_Your goal_:
Repeat exactly, please, the opening lines of the data below, through and including the line where "(Forall is_u8) data" sits.
═════ Data shown
(** What the callers of the manager and its peers see to. *)
Definition move_ok (mv : Move) : Prop :=
  match mv with
  | CallSendBytes _ data | CallSendMessage _ data | CallSendMessageSync _ data => given buffer_wf data
  | CallSendStream _ data => given stream_ok data
  | SocketConnected _ name => peer_name_ok name
  | BytesArrived _ data => given (Forall is_u8) data
  | MessageArrived _ data dataLen => dataLen <= MAX_LEN -> readable data dataLen
  | StreamArrived _ data ext => given (fun d => readable (buf d) (bufLen d)) data /\ given ext_readable ext
  | FileEventArrived _ event => given event_ok event
  | _ => True
  end.

Lemma make_move_keeps mv : move_ok mv -> keeps (make_move mv).
Proof.
  assert (forall c : Ch Z, keeps c -> keeps (do! c in mret tt)) as Hignore.
  { intros c Hc. apply keeps_mbind; [done|]. intros _. apply keeps_mret. }
  intros Hmv. destruct mv; cbn [make_move]; cbn in Hmv;
    try (apply Hignore); auto using Init_keeps, DeInit_keeps, CreateServerChannel_keeps,
      CreateClientChannel_keeps, DeleteChannel_keeps, RegisterChannelListener_keeps, ConnectChannel_keeps,
      SendBytes_keeps, SendStream_keeps, SendMessage_keeps, SendMessageSync_keeps, SendFile_keeps,
      OnSocketConnected_keeps, OnSocketClosed_keeps, OnSocketError_keeps, OnBytesReceived_keeps,
      OnMessageReceived_keeps, OnFileEventReceived_keeps, send_turn_keeps, msg_turn_keeps,
      callback_turn_keeps, callback_new_turn_keeps, socket_turn_keeps.
  - destruct Hmv. by apply OnStreamReceived_keeps.
  - apply keeps_mbind; [apply GetRecvPathFromUser_keeps|]. intros _. apply keeps_mret.
Qed.

Lemma ok_init : channels_ok Channels_init.
Proof.
  split; try done. split; try done.
  intros ty. destruct ty; eexists; (split; [reflexivity|]); by_compute.
Qed.

(** Any sequence of calls, callbacks and turns. *)
Lemma run_keeps l : Forall move_ok l -> keeps (mfor l make_move).
Proof.
  intros Hl m t Hok. apply (wp_mfor (fun m _ => channels_ok m)); [done|]. intros mv m' t' Hin Hok'.
  apply make_move_keeps; [|done]. by eapply List.Forall_forall in Hl.
Qed.
End Operations.
Definition UpdateClientSession (sessionInfo : SessionInfo) (sessionId : Z) : AC Z :=
  let! w := get in
  if map_count (clientSessionMap_ w) sessionInfo || map_count (serverSessionMap_ w) sessionInfo
  then mret SAME_SESSION_IS_CONNECTING
  else
    do! modify (set_clientSessionMap (map_assign (clientSessionMap_ w) sessionInfo sessionId)) in
    mret ERR_OK.

(** When the same two abilities connect to each other at once, the greater token gives way. *)
Definition UpdateServerSession (sessionInfo : SessionInfo) (sessionId : Z) : AC Z :=
  let! w := get in
  let enter : AC Z :=
    do! modify (set_serverSessionMap (map_assign (serverSessionMap_ w) sessionInfo sessionId)) in
    mret ERR_OK in
  if map_count (serverSessionMap_ w) sessionInfo then mret SAME_SESSION_IS_CONNECTING
  else
    match map_find (clientSessionMap_ w) sessionInfo with
    | None => enter
    | Some client =>
      let! token := GetSessionToken sessionId in
      let! client_token := GetSessionToken client in
      if bytes_ltb client_token token then mret SAME_SESSION_IS_CONNECTING else enter
    end.

Definition DeleteConnectSession (sessionInfo : SessionInfo) (sessionId : Z) : AC unit :=
  let! w := get in
  if bool_decide (map_find (clientSessionMap_ w) sessionInfo = Some sessionId) then
    modify (set_clientSessionMap (map_erase (clientSessionMap_ w) sessionInfo))
  else if bool_decide (map_find (serverSessionMap_ w) sessionInfo = Some sessionId) then
    modify (set_serverSessionMap (map_erase (serverSessionMap_ w) sessionInfo))
  else mret tt.
Lemma for_stream_keeps {A} i (none : A) k : (forall this, D this = true -> keeps (k this)) -> keeps (for_stream i none k).
Proof.
  intros Hk w t Hw. unfold for_stream, GetAbilityConnectionSessionByStreamId. apply wp_mbind, wp_mbind, wp_get.
  destruct (map_find (streamMap_ w) i) as [j|]; [|apply wp_mret; by apply wp_mret].
  destruct (found_session w j j t Hw) as (r & Hrun & _). eexists _, _, _. split; [exact Hrun|].
  destruct r as [this|]; [|by apply wp_mret]. destruct (found_session w j this t Hw) as (r & Hrun' & Hr).
  rewrite Hrun in Hrun'. injection Hrun' as <-. apply Hk; auto.
Qed.
End Frame.

(** ** Runs *)

(** The operation returns and keeps the invariant; it uses at most one number. *)
Definition sound {A} (c : AC A) : Prop := forall w t,
  connections_ok w -> 0 <= nextSessionId_ w < 2 ^ 31 - 1 ->
  wp c (fun _ w' _ => connections_ok w' /\ nextSessionId_ w <= nextSessionId_ w' <= nextSessionId_ w + 1) w t.

Lemma framed_self w : connections_ok w -> framed (map_count (objects w)) (nextSessionId_ w) (sessionMap_ w) w.
Proof. by intros Hok. Qed.

Lemma keeps_sound {A} (c : AC A) : (forall D N SM, keeps D N SM c) -> sound c.
Proof.
  intros Hc w t Hok _. eapply wp_mono; [apply Hc; by apply framed_self|]. cbn. intros _ w' _ Hw'.
  split; [apply Hw'|]. rewrite (fr_next _ _ _ _ Hw'). lia.
Qed.

(** A call whose answer is not looked at. *)
Lemma sound_ignore {A} (c : AC A) : sound c -> sound (do! c in mret tt).
Proof.
  intros Hc w t Hok Hn. apply wp_mbind. eapply wp_mono; [by apply Hc|]. cbn. intros. by apply wp_mret.
Qed.

Lemma owned_fewer w w' :
  channels w' = channels w -> (forall a s, map_find (objects w') a = Some s -> map_find (objects w) a = Some s) ->
  owned w -> owned w'.
Proof. intros E Hf (owner & H). exists owner. rewrite E. intros a s ty info Ha. apply H. auto. Qed.

Lemma let_go_ok this w t :
  connections_ok w -> wp (let_go this) (fun _ w' _ => connections_ok w' /\ nextSessionId_ w' = nextSessionId_ w) w t.
Proof.
  intros [H1 H2 H3 H4 H5 H6]. unfold let_go. apply wp_modify.
  destruct (_ || _) eqn:E; [done|]. apply orb_false_elim in E as (E1 & E2).
  assert (forall a, a <> this -> map_count (map_erase (objects w) this) a = map_count (objects w) a) as Hcount.
  { intros a Ha. unfold map_count. by rewrite map_find_erase, Z_key_eq, (proj2 (Z.eqb_neq _ _)) by done. }
  assert (forall a s, map_find (map_erase (objects w) this) a = Some s -> map_find (objects w) a = Some s) as Hfind.
  { intros a s. rewrite map_find_erase, Z_key_eq. by destruct (this =? a). }
  split; [|done]. split; cbn -[map_find map_count map_erase]; try done.
  - intros a Ha. apply H2. revert Ha. unfold map_count. rewrite map_find_erase. by destruct (key_eq this a).
  - intros a Ha. rewrite Hcount; [by apply H3|]. intros ->. congruence.
  - apply List.Forall_forall. intros x Hx. rewrite Hcount; [by eapply List.Forall_forall in H4|].
    intros Hthis. enough (existsb (fun x => waiter_session x =? this) (waiters w) = true) by congruence.
    apply existsb_exists. exists x. split; [done|]. by apply Z.eqb_eq.
  - intros a s Ha%Hfind. by eapply H5.
  - by eapply owned_fewer; [..|exact H6].
Qed.

Lemma DestroySession_sound i : sound (DestroySession i).
Proof.
  intros w t Hok _. unfold DestroySession, for_session. pose proof (framed_self w Hok) as Hw.
  apply wp_mbind. destruct (found_session _ _ _ w i i t Hw) as (r & Hrun & _). eexists _, _, _. split; [exact Hrun|].
  destruct r as [this|]; [|apply wp_mret; split; [done|lia]].
  destruct (found_session _ _ _ w i this t Hw) as (r & Hrun' & Hthis). rewrite Hrun in Hrun'. injection Hrun' as <-.
  specialize (Hthis eq_refl).
  apply wp_mbind. eapply wp_mono; [by apply Disconnect_keeps|]. cbn beta. intros _ w1 t1 Hw1.
  apply wp_mbind. eapply wp_mono; [unfold UnInit; apply keeps_update; [|exact Hw1]|].
  { intros s. split; [done|]. cbn. eauto. }
  cbn beta. intros _ w2 t2 Hw2. apply wp_mbind, wp_modify.
  assert (connections_ok (set_sessionMap (map_erase (sessionMap_ w2) i) w2)) as Hok2.
  { destruct Hw2 as [[H1 H2 H3 H4 H5 H6] _ _ _]. split; cbn -[map_count map_erase]; try done.
    intros a Ha. apply H3. revert Ha. unfold map_count. rewrite map_find_erase. by destruct (key_eq i a). }
  apply wp_mbind. eapply wp_mono; [by apply let_go_ok|]. cbn beta. intros _ w3 t3 (Hok3 & Hn3).
  apply wp_mret. split; [done|]. rewrite Hn3. cbn. rewrite (fr_next _ _ _ _ Hw2). lia.
Qed.

Lemma in_delete {A} n (l : list A) x : In x (base.delete n l) -> In x l.
Proof.
  revert n. induction l as [|y l IH]; intros [|n]; cbn; try done; [by right|].
  intros [->|H]; [by left|]. right. by eapply IH.
Qed.

Lemma wake_sound n : sound (wake n).
Proof.
  intros w t Hok _. unfold wake. apply wp_mbind, wp_get.
  destruct (nth_error (waiters w) n) as [x|] eqn:Hx; [|apply wp_mret; split; [done|lia]]. cbv zeta.
  apply nth_error_In in Hx. apply wp_mbind, wp_modify.
  set (w1 := set_waiters _ w). assert (connections_ok w1) as Hok1.
  { destruct Hok as [H1 H2 H3 H4 H5 H6]. split; try done. apply List.Forall_forall.
    intros y Hy%in_delete. by eapply List.Forall_forall in H4. }
  assert (map_count (objects w1) (waiter_session x) = true) as Hthis.
  { pose proof (ok_waiters _ Hok) as H. by eapply List.Forall_forall in H. }
  pose proof (framed_self w1 Hok1) as Hw1. apply wp_mbind.
  eapply wp_mono; [by eapply self_run|]. cbn beta. intros s w2 t2 (-> & -> & _). apply wp_mbind. eapply wp_mono; [|].
  { apply (fun H : keeps (map_count (objects w1)) (nextSessionId_ w1) (sessionMap_ w1) _ => H w1 t Hw1).
    apply keeps_if; [|apply ac_keeps_mret]. destruct x; [by apply deliver_message_keeps|by apply deliver_bytes_keeps]. }
  cbn beta. intros _ w3 t3 Hw3. eapply wp_mono; [apply let_go_ok, Hw3|]. cbn beta. intros _ w4 _ (Hok4 & Hn4).
  split; [done|]. rewrite Hn4, (fr_next _ _ _ _ Hw3). cbn. lia.
Qed.

Lemma zlen_substr0 (l : bytes) n : 0 <= n -> zlen (substr0 l n) <= n.
Proof.
  intros Hn. unfold substr0, slice, zlen. rewrite length_take, length_drop. lia.
Qed.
══════════
_Response area_:
(** What the callers of the manager and its peers see to. *)
Definition move_ok (mv : Move) : Prop :=
  match mv with
  | CallSendBytes _ data | CallSendMessage _ data | CallSendMessageSync _ data => given buffer_wf data
  | CallSendStream _ data => given stream_ok data
  | SocketConnected _ name => peer_name_ok name
  | BytesArrived _ data => given (Forall is_u8) data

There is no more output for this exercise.